(** * SoundWaveFactory (hw_numpy.py): a shallow embedding and its properties

    The Python class [SoundWaveFactory] synthesises sine waves for musical
    notes, writes them to WAV or text files, prints statistics and rescales
    several waves onto a common range.

    Modelling conventions.
    - A float64 amplitude or time value is a real number and arithmetic on
      finite values is exact: rounding and overflow are not represented.
      The IEEE special values that numpy produces and propagates ([inf],
      [-inf], [nan]) are represented (type [float64]); signed zeros are not.
    - numpy, with its default error state, never raises on a floating-point
      division by zero: it warns and returns [nan] or an infinity.
    - The state the methods can observe or change is a [world]: the class
      attribute [NOTES] (a mutable dict), the files of the working
      directory, standard output, and the buffers of the arrays that are
      passed by reference.
    - An int16 sample is a [Z]; the 16-bit wrap-around is written out. *)

From Stdlib Require Import Reals Lra Lia ZArith QArith Qreals.
From Stdlib Require Import Ascii String.
From stdpp Require Import gmap strings list fin_maps.

Open Scope R_scope.

(** ** Exceptions and results *)

Inductive exn : Type :=
| KeyError
| ValueError
| FileNotFoundError.

Inductive result (A : Type) : Type :=
| Ok (a : A)
| Raise (e : exn).
Arguments Ok {A} a.
Arguments Raise {A} e.

#[global] Instance result_ret : MRet result := fun _ a => Ok a.
#[global] Instance result_bind : MBind result := fun _ _ f m =>
  match m with
  | Ok a => f a
  | Raise e => Raise e
  end.

(** ** float64 values *)

#[global] Instance Rle_decision (x y : R) : Decision (x <= y) := Rle_dec x y.
#[global] Instance Rlt_decision (x y : R) : Decision (x < y) := Rlt_dec x y.
#[global] Instance Req_decision : EqDecision R := Req_dec_T.

Inductive float64 : Type :=
| Fin (r : R)
| PInf
| NInf
| NaN.

(** [a - b] *)
Definition f_sub (a b : float64) : float64 :=
  match a, b with
  | NaN, _ | _, NaN => NaN
  | Fin x, Fin y => Fin (x - y)
  | PInf, PInf | NInf, NInf => NaN
  | PInf, _ | _, NInf => PInf
  | NInf, _ | _, PInf => NInf
  end.

(** [a / b] (numpy true_divide): a zero divisor gives [nan] for a zero
    dividend and an infinity otherwise, and nothing is raised. *)
Definition f_div (a b : float64) : float64 :=
  match a, b with
  | NaN, _ | _, NaN => NaN
  | Fin x, Fin y =>
      if decide (y = 0)
      then if decide (x = 0) then NaN else if decide (0 < x) then PInf else NInf
      else Fin (x / y)
  | Fin _, _ => Fin 0
  | _, PInf | _, NInf => NaN
  | PInf, Fin y => if decide (0 <= y) then PInf else NInf
  | NInf, Fin y => if decide (0 <= y) then NInf else PInf
  end.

WHAT THE EXERCISE ASKS:
Each record above should be set down again in its exact wording.

YOUR RESPONSE:
(** * SoundWaveFactory (hw_numpy.py): a shallow embedding and its properties

    The Python class [SoundWaveFactory] synthesises sine waves for musical
    notes, writes them to WAV or text files, prints statistics and rescales
    several waves onto a common range.

    Modelling conventions.
    - A float64 amplitude or time value is a real number and arithmetic on
      finite values is exact: rounding and overflow are not represented.
      The IEEE special values that numpy produces and propagates ([inf],
      [-inf], [nan]) are represented (type [float64]); signed zeros are not.
    - numpy, with its default error state, never raises on a floating-point
      division by zero: it warns and returns [nan] or an infinity.
    - The state the methods can observe or change is a [world]: the class
      attribute [NOTES] (a mutable dict), the files of the working
      directory, standard output, and the buffers of the arrays that are
      passed by reference.
    - An int16 sample is a [Z]; the 16-bit wrap-around is written out. *)

From Stdlib Require Import Reals Lra Lia ZArith QArith Qreals.
From Stdlib Require Import Ascii String.
From stdpp Require Import gmap strings list fin_maps.

Open Scope R_scope.

(** ** Exceptions and results *)

Inductive exn : Type :=
| KeyError
| ValueError
| FileNotFoundError.

Inductive result (A : Type) : Type :=
| Ok (a : A)
| Raise (e : exn).
Arguments Ok {A} a.
Arguments Raise {A} e.

#[global] Instance result_ret : MRet result := fun _ a => Ok a.
#[global] Instance result_bind : MBind result := fun _ _ f m =>
  match m with
  | Ok a => f a
  | Raise e => Raise e
  end.

(** ** float64 values *)

#[global] Instance Rle_decision (x y : R) : Decision (x <= y) := Rle_dec x y.
#[global] Instance Rlt_decision (x y : R) : Decision (x < y) := Rlt_dec x y.
#[global] Instance Req_decision : EqDecision R := Req_dec_T.

Inductive float64 : Type :=
| Fin (r : R)
| PInf
| NInf
| NaN.

(** [a - b] *)
Definition f_sub (a b : float64) : float64 :=
  match a, b with
  | NaN, _ | _, NaN => NaN
  | Fin x, Fin y => Fin (x - y)
  | PInf, PInf | NInf, NInf => NaN
  | PInf, _ | _, NInf => PInf
  | NInf, _ | _, PInf => NInf
  end.

(** [a / b] (numpy true_divide): a zero divisor gives [nan] for a zero
    dividend and an infinity otherwise, and nothing is raised. *)
Definition f_div (a b : float64) : float64 :=
  match a, b with
  | NaN, _ | _, NaN => NaN
  | Fin x, Fin y =>
      if decide (y = 0)
      then if decide (x = 0) then NaN else if decide (0 < x) then PInf else NInf
      else Fin (x / y)
  | Fin _, _ => Fin 0
  | _, PInf | _, NInf => NaN
  | PInf, Fin y => if decide (0 <= y) then PInf else NInf
  | NInf, Fin y => if decide (0 <= y) then NInf else PInf
  end.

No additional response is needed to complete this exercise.